In four seasons at Florida from 2015-2018, Johnson played in 43 games with 32 starts (4 starts at right tackle and 28 starts at right guard). Johnson started 10 games at right guard as a junior and 13 games at right guard as a senior.

While at Florida, Johnson earned his Bachelor’s degree in Agricultural & Life Sciences. He was named to the 2018 SEC Football Community Service team due to his volunteer efforts in the Gainesville, Florida community, including at local elementary and middle schools, Habitat for Humanity, and the Boys & Girls Clubs of America.

==Professional career==

Pre-draft measurables
| Height | Weight | Arm length | Hand span | Wingspan | 40-yard dash | 10-yard split | 20-yard split | 20-yard shuttle | Three-cone drill | Vertical jump | Broad jump | Bench press |
| 6 ft 7+1⁄8 in (2.01 m) | 326 lb (148 kg) | 34 in (0.86 m) | 10+5⁄8 in (0.27 m) | 7 ft 0+1⁄2 in (2.15 m) | 5.32 s | 1.87 s | 3.13 s | 5.09 s | 7.91 s | 24.5 in (0.62 m) | 8 ft 8 in (2.64 m) | 20 reps |
All values from NFL Combine/Pro Day

===Pittsburgh Steelers===
Johnson signed with the Pittsburgh Steelers as an undrafted free agent on May 2, 2019. After making the Steelers initial 53-man roster, he was waived on October 11.

===Cincinnati Bengals===
On October 14, 2019, Johnson was claimed off waivers by the Cincinnati Bengals.

Johnson was placed on the reserve/COVID-19 list by the team on November 6, 2020, and activated on November 20.

On March 14, 2022, the Bengals placed a restricted free agent tender on Johnson. However, on March 22, after signing the tender, Johnson was released.

===Tampa Bay Buccaneers===
On April 4, 2022, Johnson signed with the Tampa Bay Buccaneers. He was waived by the Buccaneers on November 1.

===Philadelphia Eagles (first stint)===
On November 8, 2022, Johnson was signed to the practice squad of the Philadelphia Eagles. The Eagles advanced to Super Bowl LVII, where they were defeated by the Kansas City Chiefs.

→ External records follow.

(** What the two loops return in a consistent manager. *)
Lemma select_consistent m spe :
  consistent m →
  select m spe =
    match first_idle m (advertisers (special m) spe) with
    | Some sta => Returned (Some sta, dict_get sta (staff m))
    | None =>
        match first_idle m (dict_keys (staff m)) with
        | Some sta => Returned (Some sta, dict_get sta (staff m))
        | None =>
            Returned
              (from_option Some
                 (from_option Some None (last (advertisers (special m) spe)))
                 (last (dict_keys (staff m))), None)
        end
    end.
Proof.
  intros [Hin _]. unfold select.
  assert (Hkeys : ∀ sta0,
    scan m (dict_keys (staff m)) sta0 =
      match first_idle m (dict_keys (staff m)) with
      | Some sta => Returned (Some sta, dict_get sta (staff m))
      | None => Returned (from_option Some sta0 (last (dict_keys (staff m))), None)
      end).
  { intros sta0. destruct (first_idle m (dict_keys (staff m))) as [sta|] eqn:Hk.
    - destruct (first_idle_Some _ _ _ Hk) as [Hreg _].
      apply dict_get_keys in Hreg as [r Hr]. rewrite Hr. by apply scan_found.
    - by apply scan_none. }
  specialize (Hin spe). unfold advertisers in *.
  destruct (special m !! spe) as [cands|]; simpl in *.
  - destruct (first_idle m (members cands)) as [sta|] eqn:Hc.
    + destruct (first_idle_Some _ _ _ Hc) as [Hreg _].
      apply Hin, dict_get_keys in Hreg as [r Hr]. rewrite Hr.
      by rewrite (scan_found _ _ _ _ _ Hc Hr).
    + rewrite (scan_none _ _ _ Hc). apply Hkeys.
  - apply Hkeys.
Qed.

(** ** Orders *)

Section orders.
Context {layout : SetOrder}.
Variable env : environment.

(** Lines 68 to 75 once the loops have bound [sta] and [found]. *)
Lemma call_order_selected w request spe sta found :
  scope request = Order (Some spe) →
  select (self w) spe = Returned (Some sta, Some found) →
  call env request w =
    (update (with_busy (λ b, {[sta]} ∪ b));;
     full_order ← await env (Receive (receive request));
     await env (Send (send found) full_order);;
     result ← await env (Receive (receive found));
     await env (Send (send request) result);;
     busy_remove sta) w.
Proof.
  intros Hs Hsel. unfold call. rewrite Hs. unfold order. unfold_M.
  rewrite Hsel. simpl.
  destruct (env (calls w) (Receive (receive request))); done.
Qed.

(** Lines 68 to 70 when the loops leave [found] at [None]. *)
Lemma call_order_not_found w request spe sta :
  scope request = Order (Some spe) →
  select (self w) spe = Returned (sta, None) →
  (call env request w).1 =
    match sta with
    | None => Raised (UnboundLocalError "sta")
    | Some _ =>
        match env (calls w) (Receive (receive request)) with
        | Returned _ => Raised (AttributeError "send")
        | Raised e => Raised e
        end
    end.
Proof.
  intros Hs Hsel. unfold call. rewrite Hs. unfold order. unfold_M.
  rewrite Hsel. simpl. destruct sta; simpl; [|done].
  destruct (env (calls w) (Receive (receive request))); done.
Qed.

(** Lines 68 to 75 when each of the four calls returns. *)
Lemma call_order_all_return w request spe sta found (P R x y : nat) :
  let c1 := Receive (receive request) in
  let c2 := Send (send found) P in
  let c3 := Receive (receive found) in
  let c4 := Send (send request) R in
  scope request = Order (Some spe) →
  select (self w) spe = Returned (Some sta, Some found) →
  env (calls w) c1 = Returned P →
  env (calls w ++ [c1]) c2 = Returned x →
  env ((calls w ++ [c1]) ++ [c2]) c3 = Returned R →
  env (((calls w ++ [c1]) ++ [c2]) ++ [c3]) c4 = Returned y →
  call env request w =
    (Returned (), {| self := self w; calls := calls w ++ [c1; c2; c3; c4] |}).
Proof.
  intros c1 c2 c3 c4 Hs Hsel H1 H2 H3 H4.
  rewrite (call_order_selected _ _ _ _ _ Hs Hsel).
  apply select_Some in Hsel as [Hidle _].
  unfold busy_remove. unfold_M. fold c1. rewrite H1. simpl.
  fold c2. rewrite H2. simpl. fold c3. rewrite H3. simpl.
  fold c4. rewrite H4. simpl.
  rewrite decide_True by set_solver. simpl.
  rewrite <- !app_assoc. simpl. do 2 f_equal.
  destruct (self w) as [st sp b]. unfold with_busy. simpl in *.
  f_equal. set_solver.
Qed.

End orders.

(** C1, as amended: when an order event selects a worker, the worker was
    not in the busy set.  If each of the four relay calls returns, the
    dispatch call returns and the busy set is again what it was before
    the call, so the id marked has been removed.  If one of the relay
    calls raises, the dispatch call raises that same error and the id
    marked is still in the busy set. *)
Theorem busy_released_when_call_returns {layout : SetOrder} env (w : world)
  (request : Request) (spe sta : string) (found : Request) :
  scope request = Order (Some spe) →
  select (self w) spe = Returned (Some sta, Some found) →
  (sta ∉ busy (self w)) ∧
  match relay_failure env (calls w) request found with
  | None =>
      (call env request w).1 = Returned () ∧
      busy (self (call env request w).2) = busy (self w)
  | Some e =>
      (call env request w).1 = Raised e ∧
      busy (self (call env request w).2) = {[sta]} ∪ busy (self w)
  end.
Proof.
  intros Hs Hsel. destruct (select_Some _ _ _ _ Hsel) as [Hidle _].
  split; [done|]. rewrite (call_order_selected env _ _ _ _ _ Hs Hsel).
  unfold relay_failure, busy_remove. unfold_M.
  destruct (env (calls w) _); simpl; [|done].
  destruct (env (_ ++ [_]) (Send _ _)); simpl; [|done].
  destruct (env (_ ++ [_]) (Receive _)); simpl; [|done].
  destruct (env (_ ++ [_]) (Send _ _)); simpl; [|done].
  rewrite decide_True by set_solver. simpl. split; [done|]. set_solver.
Qed.

Lemma busy_released_when_call_returns_witness :
  let ann := on_duty "ann" ["grill"] 1 2 in
  let w := day (layout := oldest_first) calm [ann] dawn in
  let request := an_order "grill" in
  scope request = Order (Some "grill") ∧
  select (self w) "grill" = Returned (Some "ann", Some ann) ∧
  (("ann" ∉ busy (self w)) ∧
   (call (layout := oldest_first) calm request w).1 = Returned () ∧
   busy (self (call (layout := oldest_first) calm request w).2)
     = busy (self w)) ∧
  (("ann" ∉ busy (self w)) ∧
   (call (layout := oldest_first) (stormy 2) request w).1
     = Raised (Failure 2) ∧
   busy (self (call (layout := oldest_first) (stormy 2) request w).2)
     = {["ann"]} ∪ busy (self w)).
Proof.
  intros ann w request.
  assert (Hsel : select (self w) "grill" = Returned (Some "ann", Some ann))
    by (vm_compute; reflexivity).
  split; [reflexivity|]. split; [exact Hsel|]. split.
  - exact (busy_released_when_call_returns (layout := oldest_first) calm w
             request "grill" "ann" ann eq_refl Hsel).
  - exact (busy_released_when_call_returns (layout := oldest_first) (stormy 2)
             w request "grill" "ann" ann eq_refl Hsel).
Defined.

(** C1, as stated, fails: when the requester's pull raises, the call
    raises and the selected worker stays in the busy set. *)
Lemma busy_stranded_counterexample :
  let w := day (layout := oldest_first) calm [on_duty "ann" ["grill"] 1 2] dawn in
  let after_call := call (layout := oldest_first) (stormy 0) (an_order "grill") w in
  select (self w) "grill" = Returned (Some "ann", Some (on_duty "ann" ["grill"] 1 2)) ∧
  after_call.1 = Raised (Failure 0) ∧
  ¬ ("ann" ∉ busy (self after_call.2)).
Proof.
  intros w after_call.
  split; [vm_compute; reflexivity|]. split; [vm_compute; reflexivity|].
  by_computation.
Qed.

(** C7: when an order event selects a worker and each of the four relay
    calls returns, the dispatch call returns and has made exactly these
    calls, in this order: the requester's pull, answering P; a send of P
    to the selected worker; the worker's pull, answering R; a send of R
    to the requester. *)
Theorem relay_round_trip {layout : SetOrder} env (w : world)
  (request : Request) (spe sta : string) (found : Request) (P R x y : nat) :
  let c1 := Receive (receive request) in
  let c2 := Send (send found) P in
  let c3 := Receive (receive found) in
  let c4 := Send (send request) R in
  scope request = Order (Some spe) →
  select (self w) spe = Returned (Some sta, Some found) →
  env (calls w) c1 = Returned P →
  env (calls w ++ [c1]) c2 = Returned x →
  env ((calls w ++ [c1]) ++ [c2]) c3 = Returned R →
  env (((calls w ++ [c1]) ++ [c2]) ++ [c3]) c4 = Returned y →
  (call env request w).1 = Returned () ∧
  calls (call env request w).2 = calls w ++ [c1; c2; c3; c4].
Proof.
  intros c1 c2 c3 c4 Hs Hsel H1 H2 H3 H4.
  by rewrite (call_order_all_return env w request spe sta found P R x y
                Hs Hsel H1 H2 H3 H4).
Qed.

Lemma relay_round_trip_witness :
  let ann := on_duty "ann" ["grill"] 1 2 in
  let w := day (layout := oldest_first) calm [ann] dawn in
  let request := an_order "grill" in
  (call (layout := oldest_first) calm request w).1 = Returned () ∧
  calls (call (layout := oldest_first) calm request w).2
    = [Receive 90; Send 2 190; Receive 1; Send 91 101].
Proof.
  intros ann w request.
  exact (relay_round_trip (layout := oldest_first) calm w request
           "grill" "ann" ann 190 101 0 0
           eq_refl eq_refl eq_refl eq_refl eq_refl eq_refl).
Defined.

(** C2: the code has no branch for an order that finds no idle worker.
    In a consistent manager whose registered workers are all in the busy
    set, the dispatch call raises: with an empty registry the unbound
    local [sta] at line 68; otherwise, after the requester's pull, the
    missing attribute of [None] at line 70.  No dedicated error is
    signalled in either case. *)
Theorem order_without_idle_worker {layout : SetOrder} env (w : world)
  (request : Request) (spe : string) :
  scope request = Order (Some spe) →
  consistent (self w) →
  (∀ id, registered (self w) id → id ∈ busy (self w)) →
  (call env request w).1 =
    match staff (self w) with
    | [] => Raised (UnboundLocalError "sta")
    | _ :: _ =>
        match env (calls w) (Receive (receive request)) with
        | Returned _ => Raised (AttributeError "send")
        | Raised e => Raised e
        end
    end.
Proof.
  intros Hs Hcons Hbusy.
  pose proof (select_consistent _ spe Hcons) as Hsel.
  assert (Hkeys : first_idle (self w) (dict_keys (staff (self w))) = None).
  { apply first_idle_None. intros id Hid. by apply Hbusy. }
  assert (Hcands :
    first_idle (self w) (advertisers (special (self w)) spe) = None).
  { apply first_idle_None. intros id Hid.
    by apply Hbusy, (index_within_registry _ Hcons spe). }
  rewrite Hkeys, Hcands in Hsel.
  rewrite (call_order_not_found env _ _ _ _ Hs Hsel).
  destruct (staff (self w)) as [|[k r] d] eqn:Hst.
  - simpl. destruct (advertisers (special (self w)) spe) as [|id l] eqn:Hadv.
    + done.
    + exfalso. assert (Hreg : registered (self w) id).
      { apply (index_within_registry _ Hcons spe). rewrite Hadv. by left. }
      unfold registered in Hreg. rewrite Hst in Hreg.
      by apply elem_of_nil in Hreg.
  - unfold dict_keys. rewrite fmap_cons, last_cons.
    by destruct (last (d.*1)).
Qed.

Lemma order_without_idle_worker_witness :
  let stranded :=
    day (layout := oldest_first) (stormy 0)
      [on_duty "ann" ["grill"] 1 2; an_order "grill"] dawn in
  (call (layout := oldest_first) calm (an_order "grill") dawn).1
    = Raised (UnboundLocalError "sta") ∧
  (call (layout := oldest_first) (stormy 0) (an_order "grill") stranded).1
    = Raised (AttributeError "send").
Proof.
  intros stranded. split.
  - refine (order_without_idle_worker (layout := oldest_first) calm dawn
              (an_order "grill") "grill" eq_refl dawn_consistent _).
    intros id Hid. by apply elem_of_nil in Hid.
  - refine (order_without_idle_worker (layout := oldest_first) (stormy 0)
              stranded (an_order "grill") "grill" eq_refl _ _).
    + apply day_consistent, dawn_consistent.
    + intros id Hid. apply list_elem_of_singleton in Hid as ->.
      by_computation.
Defined.

(** C6: an order event whose scope has no ["speciality"] key makes the
    dispatch call raise the lookup failure of line 54, in any state and
    before any scan, marking or call. *)
Theorem order_without_speciality_raises {layout : SetOrder} env (w : world)
  (rcv snd : nat) :
  call env {| scope := Order None; receive := rcv; send := snd |} w
    = (Raised (KeyError "speciality"), w).
Proof. reflexivity. Qed.

(** An order whose call returns leaves the manager as it found it: the
    next order meets the same registry, index and busy set. *)
Lemma returned_order_restores_manager {layout : SetOrder} env (w : world)
  (request : Request) (speciality : option string) :
  scope request = Order speciality →
  (call env request w).1 = Returned () →
  self (call env request w).2 = self w.
Proof.
  intros Hs. unfold call. rewrite Hs. unfold order, busy_remove.
  destruct speciality as [spe|]; unfold_M; [|done].
  destruct (select (self w) spe) as [[[sta|] found]|e] eqn:Hsel;
    simpl; try done.
  destruct (env (calls w) _); simpl; try done.
  destruct found as [found|]; simpl; try done.
  apply select_Some in Hsel as [Hidle _].
  destruct (env (_ ++ [_]) (Send _ _)); simpl; try done.
  destruct (env (_ ++ [_]) (Receive _)); simpl; try done.
  destruct (env (_ ++ [_]) (Send _ _)); simpl; try done.
  rewrite decide_True by set_solver. simpl. intros _.
  destruct (self w) as [st sp b]. unfold with_busy. simpl in *.
  f_equal. set_solver.
Qed.

Lemma served_app found (l1 l2 : list io_call) :
  served found (l1 ++ l2) = served found l1 + served found l2.
Proof. unfold served. by rewrite filter_app, length_app. Qed.

Lemma day_app {layout : SetOrder} env (l1 l2 : list Request) (w : world) :
  day env (l1 ++ l2) w = day env l2 (day env l1 w).
Proof. unfold day. by rewrite foldl_app. Qed.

On February 15, 2023, Johnson signed a reserve/future contract with the Eagles. Johnson won the backup tackle position in training camp and signed a two year contract. Johnson played in the Eagles week 18 loss to the Giants as they rested their starters for the playoffs.

In week 3 of the 2024 season, Johnson and Tyler Steen stepped in for the second half of the Eagles 15-12 win over the Saints, after starting right tackle Lane Johnson and starting right guard Mekhi Becton both left the game injured, paving the way for two fourth quarter rushing touchdowns for Saquon Barkley. Johnson again played in the regular season finale again against the Giants as the Eagles starters rested; this time, the Eagles won the game to finish with a franchise-tying 14 wins. He won a Super Bowl championship when the Eagles defeated the Kansas City Chiefs 40–22 in Super Bowl LIX.

===Jacksonville Jaguars===
On March 19, 2025, Johnson signed a one-year contract with the Jacksonville Jaguars.

===Philadelphia Eagles (second stint)===
On August 25, 2025, Johnson was traded to the Philadelphia Eagles in exchange for a 2026 seventh-round pick.

On March 25, 2026, Johnson re-signed with the Eagles on a one-year contract.